- - Wednesday, June 9, 2021

The relentless quest for excellence is ingrained in the American DNA. People the world over revel in the satisfaction of success as well. Imagine, then, the bizarre sight of top sprinters at the upcoming XXXII Olympiad in Japan surging out the starting blocks arm-in-arm and breaking the tape as one. Prosperous nations are doing just that, in effect, as they move to adopt an identical corporate global tax minimum rate. When competition is abandoned in favor of advance in lockstep, no one wins.

The apparent cancellation of competition has emerged from a weekend gathering in London of finance ministers from the Group of 7, comprised of the United States, the United Kingdom, France, Germany, Canada, Italy and Japan, plus the EU, which produced an agreement to tax multinational corporations at a rate of at least 15 percent. The G-7’s goal is to prevent global business leviathans such as Amazon and Google from shifting corporate operations to low-tax nations in order to reduce their tax obligations.

U.S. Treasury Secretary Janet Yellen hailed the agreement as a “significant, unprecedented commitment” to halt what she has dubbed “a race to the bottom.” Instead, the world can look forward to a saunter to the center that trades quality for mediocrity.



It’s an outcome made for President Biden. He wants to hike the U.S. corporate tax rate from 21 percent to 28 percent to help pay for his lavish spending proposals. He fears correctly, though, that unless global competitors follow suit, the U.S. will chase away its rich corporate tax base. Voila — a tax-protectionist scheme.

In an interconnected world, money flows to places where it is most welcome. Among the Organization for Economic Cooperation and Development nations, France is particularly unfriendly, with the highest corporate tax rate of 32 percent. The U.S. comes in slightly below the average of 21.5 percent, but more than a dozen member states 12.5 percent Ireland and 8.5 percent Switzerland among them offer a much more inviting corporate climate. With a Biden tax hike on the horizon, smart companies would be foolish to stick around and watch the president pilfer their profits — unless there were no attractive alternatives.

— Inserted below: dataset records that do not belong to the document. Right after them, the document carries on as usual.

(** * shared_var: a reference-counted, type-erased variant handle

    A shallow embedding of [shared_var.h].  The header is generic in the
    payload type and so is the embedding: the class [Payload] gathers the
    value types of the client program with their [operator==] and their
    value-initialisation, and the header's own vocabulary
    ([std::basic_string<CharT>], [nullptr_t], the handle class) is built on
    top.  [std::shared_ptr] is a location in a heap of reference-counted
    cells, so that the copies of a handle alias one cell. *)

From Stdlib Require Import ZArith NArith List Bool String Ascii.
From Stdlib Require Import Floats.SpecFloat.
From stdpp Require Import base decidable option gmap.

(** ** Character types accepted by the C-string overloads

    [enable_if_char<T>] is inhabited exactly for [char] and [wchar_t]. *)
Inductive CharT := char | wchar_t.

#[global] Instance CharT_eq_dec : EqDecision CharT.
Proof. solve_decision. Defined.

(** A [const CharT *] argument is the sequence of code units found at the
    pointer; [std::basic_string<CharT>(p)] copies them up to, and without,
    the first zero. *)
Definition c_str := list N.

Fixpoint basic_string (p : c_str) : list N :=
  match p with
  | [] => []
  | c :: rest => if N.eqb c 0 then [] else c :: basic_string rest
  end.

(** [std::basic_string::operator==]: same length and same code units. *)
Fixpoint string_eq (a b : list N) : bool :=
  match a, b with
  | [], [] => true
  | x :: a', y :: b' => N.eqb x y && string_eq a' b'
  | _, _ => false
  end.

(** A string literal as the compiler lays it out: its characters and the
    terminating zero. *)
Fixpoint literal (s : string) : c_str :=
  match s with
  | EmptyString => [0%N]
  | String a s' => N_of_ascii a :: literal s'
  end.

(** ** What the templates ask of the client's value types

    The header is instantiated at the class and scalar types of the client
    program (cv-unqualified; volatile qualification is outside the model).
    Each comes with its values, its [operator==] and its value-initialisation
    [T()].  The two string classes are the header's own and are added
    below. *)
Class Payload := {
  ty : Type;
  ty_eq_dec :: EqDecision ty;
  carrier : ty -> Type;
  val_eq : forall u, carrier u -> carrier u -> bool;
  value_init : forall u, carrier u
}.

Section SharedVar.

Context {P : Payload}.

(** Types a cell can be instantiated at: [holder<T>]. *)
Inductive tag :=
| TString (c : CharT)
| TVal (u : ty).

#[global] Instance tag_eq_dec : EqDecision tag.
Proof. solve_decision. Defined.

Definition value (t : tag) : Type :=
  match t with
  | TString _ => list N
  | TVal u => carrier u
  end.

Definition op_eq (t : tag) : value t -> value t -> bool :=
  match t with
  | TString _ => string_eq
  | TVal u => val_eq u
  end.

Definition default_value (t : tag) : value t :=
  match t with
  | TString _ => []
  | TVal u => value_init u
  end.

(** *** The static type language seen by the templates *)
Inductive cpp_type :=
| Val (t : tag)
| shared_var_t
| nullptr_t
| Ptr (T : cpp_type)
| Arr (T : cpp_type)
| Const (T : cpp_type)
| LRef (T : cpp_type)
| RRef (T : cpp_type).

Definition is_same_shared_var (T : cpp_type) : bool :=
  match T with shared_var_t => true | _ => false end.
Definition is_same_nullptr_t (T : cpp_type) : bool :=
  match T with nullptr_t => true | _ => false end.
Definition is_pointer (T : cpp_type) : bool :=
  match T with Ptr _ | Const (Ptr _) => true | _ => false end.
Definition is_array (T : cpp_type) : bool :=
  match T with Arr _ => true | _ => false end.
Definition is_const (T : cpp_type) : bool :=
  match T with Const _ => true | _ => false end.
Definition is_reference (T : cpp_type) : bool :=
  match T with LRef _ | RRef _ => true | _ => false end.

Definition remove_reference (T : cpp_type) : cpp_type :=
  match T with LRef U | RRef U => U | _ => T end.
Definition remove_cv (T : cpp_type) : cpp_type :=
  match T with Const U => U | _ => T end.

(** [std::decay<T>::type] *)
Definition decay (T : cpp_type) : cpp_type :=
  match remove_reference T with
  | Arr U => Ptr U
  | U => remove_cv U
  end.

(** [enable_if_holdable<T>]: the six conjuncts of the header. *)
Definition enable_if_holdable (T : cpp_type) : bool :=
  negb (is_same_shared_var T) &&
  negb (is_same_nullptr_t T) &&
  negb (is_pointer T) &&
  negb (is_array T) &&
  negb (is_const T) &&
  negb (is_reference T).

(** [std::_Is_nullptr_t<T>]: [T] is [nullptr_t] up to cv-qualification. *)
Definition _Is_nullptr_t (T : cpp_type) : bool :=
  is_same_nullptr_t (remove_cv T).

(** *** Erased cells *)

(** An object of dynamic type [holder<T>]: the type and its [value_]. *)
Definition holder_base := { t : tag & value t }.

Definition holder (t : tag) (v : value t) : holder_base := existT t v.

(** [dynamic_cast<const holder<T> *>(p)] on a non-null [p]: the payload
    when the dynamic type is [holder<T>], null otherwise. *)
Definition dynamic_cast (t : tag) (p : holder_base) : option (value t) :=
  match decide (projT1 p = t) with
  | left e => Some (eq_rect (projT1 p) value (projT2 p) t e)
  | right _ => None
  end.

(** The same cast when the target is written as a static type: only
    value types have cells. *)
Definition dynamic_cast_to (T : cpp_type) (p : holder_base) : bool :=
  match T with
  | Val t => bool_decide (is_Some (dynamic_cast t p))
  | _ => false
  end.

(** [holder<T>::equals] *)
Definition equals (this rhs : holder_base) : bool :=
  match dynamic_cast (projT1 this) rhs with
  | Some rhs_value => op_eq (projT1 this) rhs_value (projT2 this)
  | None => false
  end.

(** *** The heap of control blocks behind [std::shared_ptr]

    A [shared_ptr] is null or the location of a live control block; the
    block keeps the erased object and the number of owners. *)
Record cell := Cell { object : holder_base; use_count : positive }.

Definition loc := positive.

Definition retain (c : cell) : cell :=
  Cell (object c) (Pos.succ (use_count c)).

(** one more owner of [p] *)
Definition sp_acquire (p : option loc) (h : gmap loc cell) : gmap loc cell :=
  match p with
  | None => h
  | Some l => alter retain l h
  end.
Lemma findOne_None f (db : gmap string User.t) :
  findOne f db = None ↔ ∀ id u, db !! id = Some u → f u = false.
Proof.
  unfold findOne. split.
  - destruct (list_find _ (map_to_list db)) eqn:E; [discriminate |].
    intros _ id u Hu. apply list_find_None in E.
    rewrite Forall_forall in E.
    specialize (E (id, u)). cbn in E.
    destruct (f u); [| reflexivity].
    exfalso. apply E; [| reflexivity]. now apply elem_of_map_to_list.
  - intros H. destruct (list_find _ (map_to_list db)) as [[i [id u]] |] eqn:E;
      [| reflexivity].
    apply list_find_Some in E as (Hl & Hd & _). cbn in Hd.
    apply list_elem_of_lookup_2, elem_of_map_to_list in Hl.
    rewrite (H id u Hl) in Hd. discriminate.
Qed.

Lemma findOne_only f (db : gmap string User.t) id u :
  db !! id = Some u → f u = true →
  (∀ j v, db !! j = Some v → f v = true → j = id) →
  findOne f db = Some (id, u).
Proof.
  intros Hu Hf Honly.
  destruct (findOne f db) as [[j v] |] eqn:E.
  - apply findOne_Some in E as (Hv & Hfv).
    assert (j = id) as -> by now apply (Honly j v).
    rewrite Hu in Hv. now injection Hv as ->.
  - rewrite findOne_None in E. rewrite (E id u Hu) in Hf. discriminate.
Qed.

Lemma taken_None field id (db : gmap string User.t) :
  taken field None id db = false.
Proof. reflexivity. Qed.

(** What the update of the two counters comes to on a stored user. *)
Lemma update_counters id u (db : gmap string User.t) level experience coins :
  db !! id = Some u →
  update hash id
    {| PartialUser.username := None; PartialUser.email := None;
       PartialUser.password := None; PartialUser.level := level;
       PartialUser.experience := experience; PartialUser.coins := coins;
       PartialUser.isActive := None; PartialUser.lastLoginAt := None;
       PartialUser.createdAt := None; PartialUser.avatar := None |} db
  = inr (Some (without_password
                 (set_fields
                    {| PartialUser.username := None; PartialUser.email := None;
                       PartialUser.password := None; PartialUser.level := level;
                       PartialUser.experience := experience;
                       PartialUser.coins := coins;
                       PartialUser.isActive := None;
                       PartialUser.lastLoginAt := None;
                       PartialUser.createdAt := None;
                       PartialUser.avatar := None |} u)),
         <[id := set_fields
                   {| PartialUser.username := None; PartialUser.email := None;
                      PartialUser.password := None; PartialUser.level := level;
                      PartialUser.experience := experience;
                      PartialUser.coins := coins;
                      PartialUser.isActive := None;
                      PartialUser.lastLoginAt := None;
                      PartialUser.createdAt := None;
                      PartialUser.avatar := None |} u]> db).
Proof. intros Hu. unfold update. cbn. now rewrite Hu. Qed.

(** X19.  addCoins never leaves a negative balance: the stored coins become
    max(0, coins + amount), so spending more than the user has empties the
    account instead of failing.  Nothing else of the user changes, the
    stored password included; the object returned carries no password; and
    for an id of the form of an ObjectId that is not stored the answer is
    null and the store is left alone. *)
Theorem addCoins_floor id amount (db : gmap string User.t) :
  (∀ u, db !! id = Some u →
     ∃ u' : User.t,
       addCoins hash id amount db
         = inr (Some (without_password u'), <[id := u']> db) ∧
       User.coins u' = Z.max 0 (User.coins u + amount) ∧
       0 ≤ User.coins u' ∧
       User.password u' = User.password u ∧
       User.username u' = User.username u ∧ User.email u' = User.email u ∧
       User.level u' = User.level u ∧
       User.experience u' = User.experience u ∧
       User.isActive u' = User.isActive u ∧
       User.lastLoginAt u' = User.lastLoginAt u ∧
       User.createdAt u' = User.createdAt u ∧
       User.avatar u' = User.avatar u) ∧
  (isObjectId id = true → db !! id = None →
   addCoins hash id amount db = inr (None, db)).
Proof.
  split.
  - intros u Hu. eexists. split.
    + unfold addCoins, mbind, Service_bind, findById. rewrite Hu.
      exact (update_counters id u db None None
               (Some (Z.max 0 (User.coins u + amount))) Hu).
    + cbn. destruct (User.lastLoginAt u), (User.avatar u), (User.password u);
        repeat split; lia.
  - intros _ Hu. unfold addCoins, mbind, Service_bind, findById.
    now rewrite Hu.
Qed.

(** X20.  addExperience stores the new experience and the level
    floor(new experience / 100) + 1 computed from it; the amount is not
    checked, so the level is at least 1 exactly when the new experience is
    not negative.  For an id of the form of an ObjectId that is not stored
    the answer is null. *)
Theorem addExperience_level id amount (db : gmap string User.t) :
  (∀ u, db !! id = Some u →
     ∃ u' : User.t,
       addExperience hash id amount db
         = inr (Some (without_password u'), <[id := u']> db) ∧
       User.experience u' = User.experience u + amount ∧
       User.level u' = User.experience u' / 100 + 1 ∧
       (1 ≤ User.level u' ↔ 0 ≤ User.experience u + amount) ∧
       User.coins u' = User.coins u ∧
       User.password u' = User.password u) ∧
  (isObjectId id = true → db !! id = None →
   addExperience hash id amount db = inr (None, db)).
Proof.
  clear compare. split.
  - intros u Hu. eexists. split.
    + unfold addExperience, mbind, Service_bind, findById. rewrite Hu.
      exact (update_counters id u db
               (Some (floor_div (User.experience u + amount) 100 + 1))
               (Some (User.experience u + amount)) None Hu).
    + cbn -[floor_div]. rewrite floor_div_100.
      destruct (User.password u); repeat split; try reflexivity.
      * intros H. Z.div_mod_to_equations. lia.
      * intros H.
        assert (0 ≤ (User.experience u + amount) / 100)
          by (apply Z.div_pos; lia). lia.
      * intros H. Z.div_mod_to_equations. lia.
      * intros H.
        assert (0 ≤ (User.experience u + amount) / 100)
          by (apply Z.div_pos; lia). lia.
  - intros _ Hu. unfold addExperience, mbind, Service_bind, findById.
    now rewrite Hu.
Qed.

Lemma update_returns id data (db db' : gmap string User.t) v :
  update hash id data db = inr (Some v, db') → User.password v = None.
Proof.
  unfold update. destruct (db !! id); [| discriminate].
  destruct (_ || _); [discriminate |].
  intros [= <- _]. reflexivity.
Qed.

(** X21.  findById, findAll, update, addExperience, addCoins and login never
    hand out a password: every user object they return has the property
    removed.  findByEmail and findByUsername do: what they return is the
    stored document itself, password hash included. *)
Theorem password_exposure :
  (∀ id (db db' : gmap string User.t) v,
     findById id db = inr (Some v, db') → User.password v = None) ∧
  (∀ (db db' : gmap string User.t) l v,
     findAll db = inr (l, db') → v ∈ l → User.password v = None) ∧
  (∀ id data (db db' : gmap string User.t) v,
     update hash id data db = inr (Some v, db') → User.password v = None) ∧
  (∀ id amount (db db' : gmap string User.t) v,
     addExperience hash id amount db = inr (Some v, db') →
     User.password v = None) ∧
  (∀ id amount (db db' : gmap string User.t) v,
     addCoins hash id amount db = inr (Some v, db') →
     User.password v = None) ∧
  (∀ now data (db db' : gmap string User.t) v,
     login compare now data db = inr (v, db') → User.password v = None) ∧
  (∀ email (db db' : gmap string User.t) u,
     findByEmail email db = inr (Some u, db') →
     User.email u = email ∧ ∃ id, db !! id = Some u) ∧
  (∀ username (db db' : gmap string User.t) u,
     findByUsername username db = inr (Some u, db') →
     User.username u = username ∧ ∃ id, db !! id = Some u).
Proof.
  repeat split.
  - intros id db db' v. unfold findById.
    destruct (db !! id); cbn; intros [= <- _]; reflexivity.
  - intros db db' l v. unfold findAll. intros [= <- _] Hv.
    apply list_elem_of_fmap in Hv as (u & -> & _). reflexivity.
  - intros id data db db' v. apply update_returns.
  - intros id amount db db' v.
    unfold addExperience, mbind, Service_bind, findById.
    destruct (db !! id); cbn -[update floor_div]; [apply update_returns |].
    discriminate.
  - intros id amount db db' v.
    unfold addCoins, mbind, Service_bind, findById.
    destruct (db !! id); cbn -[update]; [apply update_returns |].
    discriminate.
  - intros now data db db' v. unfold login.
    destruct (findOne _ db) as [[id u] |]; [| discriminate].
    destruct (User.isActive u); [| discriminate]. cbn.
    destruct (User.password u); [| discriminate].
    destruct (compare _ _); [| discriminate]. cbn.
    intros [= <- _]. reflexivity.
  - unfold findByEmail in H.
    destruct (findOne _ db) as [[id u'] |] eqn:E; [| discriminate].
    injection H as -> _. apply findOne_Some in E as (_ & E).
    now apply bool_decide_eq_true in E.
  - unfold findByEmail in H.
    destruct (findOne _ db) as [[id u'] |] eqn:E; [| discriminate].
    injection H as -> _. apply findOne_Some in E as (E & _). now exists id.
  - unfold findByUsername in H.
    destruct (findOne _ db) as [[id u'] |] eqn:E; [| discriminate].
    injection H as -> _. apply findOne_Some in E as (_ & E).
    now apply bool_decide_eq_true in E.
  - unfold findByUsername in H.
    destruct (findOne _ db) as [[id u'] |] eqn:E; [| discriminate].
    injection H as -> _. apply findOne_Some in E as (E & _). now exists id.
Qed.

Lemma unique_insert field id user (db : gmap string User.t) :
  db !! id = None → unique field db →
  (∀ j u, db !! j = Some u → field u ≠ field user) →
  unique field (<[id := user]> db).
Proof.
  intros Hfresh Hu Hnew i j u v Hi Hj Hf.
  destruct (decide (i = id)) as [-> | Hni], (decide (j = id)) as [-> | Hnj].
  - reflexivity.
  - rewrite lookup_insert_eq in Hi. injection Hi as <-.
    rewrite lookup_insert_ne in Hj by congruence.
    exfalso. now apply (Hnew j v Hj).
  - rewrite lookup_insert_eq in Hj. injection Hj as <-.
    rewrite lookup_insert_ne in Hi by congruence.
    exfalso. now apply (Hnew i u Hi).
  - rewrite lookup_insert_ne in Hi, Hj by congruence.
    now apply (Hu i j u v).
Qed.

(** create with the email and the username free. *)
Lemma create_free id now data (db : gmap string User.t) :
  (∀ j u, db !! j = Some u → User.email u ≠ RegisterDto.email data) →
  (∀ j u, db !! j = Some u → User.username u ≠ RegisterDto.username data) →
  create hash id now data db
  = if negb (required
               (new_userModel now data (hash (RegisterDto.password data))))
    then inl (Error "User validation failed")
    else match db !! id with
         | Some _ => inl (Error "E11000 duplicate key error")
         | None =>
             inr (new_userModel now data (hash (RegisterDto.password data)),
                  <[id := new_userModel now data
                            (hash (RegisterDto.password data))]> db)
         end.
Proof.
  intros He Hn.
  unfold create, mbind, Service_bind, findByEmail, findByUsername.
  rewrite (proj2 (findOne_None _ db)).
  2:{ intros k v Hv. apply bool_decide_eq_false. now apply (He k v). }
  cbn. rewrite (proj2 (findOne_None _ db)).
  2:{ intros k v Hv. apply bool_decide_eq_false. now apply (Hn k v). }
  cbn. now destruct (required _).
Qed.

Lemma required_new now data pw :
  RegisterDto.username data ≠ "" → RegisterDto.email data ≠ "" → pw ≠ "" →
  required (new_userModel now data pw) = true.
Proof.
  intros H1 H2 H3. unfold required, new_userModel. cbn.
  now rewrite !bool_decide_eq_false_2.
Qed.

(** X22.  create checks the email first and the username second: a stored
    user with the same email gives UnauthorizedException("Email already
    exists"), otherwise one with the same username gives "Username already
    exists".  With both free, neither of them empty and the id new, the user
    is stored under the id with the hash of the password, never the password
    itself; the body is not validated, so level, experience, coins, the
    active flag, lastLoginAt, createdAt and avatar are the body's where it
    carries them, and otherwise the defaults 1, 0, 1000, active, unset, now
    and unset; and if emails and usernames were unique in the store, they
    still are.  With both free and one of them empty nothing is stored. *)
Theorem create_checks id now data (db : gmap string User.t) :
  (∀ j u, db !! j = Some u → User.email u = RegisterDto.email data →
     create hash id now data db
       = inl (UnauthorizedException "Email already exists")) ∧
  ((∀ j u, db !! j = Some u → User.email u ≠ RegisterDto.email data) →
   ∀ j u, db !! j = Some u → User.username u = RegisterDto.username data →
     create hash id now data db
       = inl (UnauthorizedException "Username already exists")) ∧
  ((∀ j u, db !! j = Some u → User.email u ≠ RegisterDto.email data) →
   (∀ j u, db !! j = Some u → User.username u ≠ RegisterDto.username data) →
   RegisterDto.username data ≠ "" → RegisterDto.email data ≠ "" →
   hash (RegisterDto.password data) ≠ "" →
   db !! id = None →
   ∃ user : User.t,
     create hash id now data db = inr (user, <[id := user]> db) ∧
     User.password user = Some (hash (RegisterDto.password data)) ∧
     User.username user = RegisterDto.username data ∧
     User.email user = RegisterDto.email data ∧
     User.level user = default 1 (RegisterDto.level data) ∧
     User.experience user = default 0 (RegisterDto.experience data) ∧
     User.coins user = default 1000 (RegisterDto.coins data) ∧
     User.isActive user = default true (RegisterDto.isActive data) ∧
     User.lastLoginAt user = RegisterDto.lastLoginAt data ∧
     User.createdAt user = default now (RegisterDto.createdAt data) ∧
     User.avatar user = RegisterDto.avatar data ∧
     (unique User.email db → unique User.username db →
      unique User.email (<[id := user]> db) ∧
      unique User.username (<[id := user]> db))) ∧
  ((∀ j u, db !! j = Some u → User.email u ≠ RegisterDto.email data) →
   (∀ j u, db !! j = Some u → User.username u ≠ RegisterDto.username data) →
   RegisterDto.username data = "" ∨ RegisterDto.email data = "" →
   create hash id now data db = inl (Error "User validation failed")).
Proof.
  assert (∀ (f : User.t → bool),
            (∀ j u, db !! j = Some u → f u = false) → findOne f db = None)
    as Hnone by (intros f; apply findOne_None).
  split; [| split; [| split]].
  - intros j u Hu He.
    unfold create, mbind, Service_bind, findByEmail.
    destruct (findOne _ db) as [d |] eqn:E; [reflexivity |].
    rewrite findOne_None in E. specialize (E j u Hu).
    apply bool_decide_eq_false in E. contradiction.
  - intros Hfree j u Hu Hn.
    unfold create, mbind, Service_bind, findByEmail, findByUsername.
    rewrite Hnone.
    2:{ intros k v Hv. apply bool_decide_eq_false. now apply (Hfree k v). }
    cbn.
    destruct (findOne _ db) as [d |] eqn:E; [reflexivity |].
    rewrite findOne_None in E. specialize (E j u Hu).
    apply bool_decide_eq_false in E. contradiction.
  - intros He Hn Hu Hm Hh Hid. eexists. split.
    + rewrite (create_free id now data db He Hn).
      rewrite (required_new now data _ Hu Hm Hh), Hid. reflexivity.
    + repeat split.
      * apply unique_insert; auto.
      * apply unique_insert; auto.
  - intros He Hn Hempty.
    rewrite (create_free id now data db He Hn).
    assert (required (new_userModel now data
                        (hash (RegisterDto.password data))) = false) as ->;
      [| reflexivity].
    unfold required, new_userModel. cbn.
    destruct Hempty as [-> | ->]; cbn.
    + reflexivity.
    + now rewrite andb_false_r.
Qed.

If there is a possible silver lining to the G-7 agreement, it is an expectation that with a corporate global tax minimum rate in place, tariffs that a handful of mostly European nations have imposed on U.S. digital technology giants would be voided. But they haven’t, at least not yet, raising the possibility of a taxation double-whammy for American tech giants.

It is the quest to be the best that drives success. By urging other nations to cancel the race for economic excellence, Mr. Biden and his collaborators are making a virtue of mediocrity. Instead, the president should be straining to halt the countless billions in U.S. government waste and challenging his fellow national leaders to follow. It’s the American way.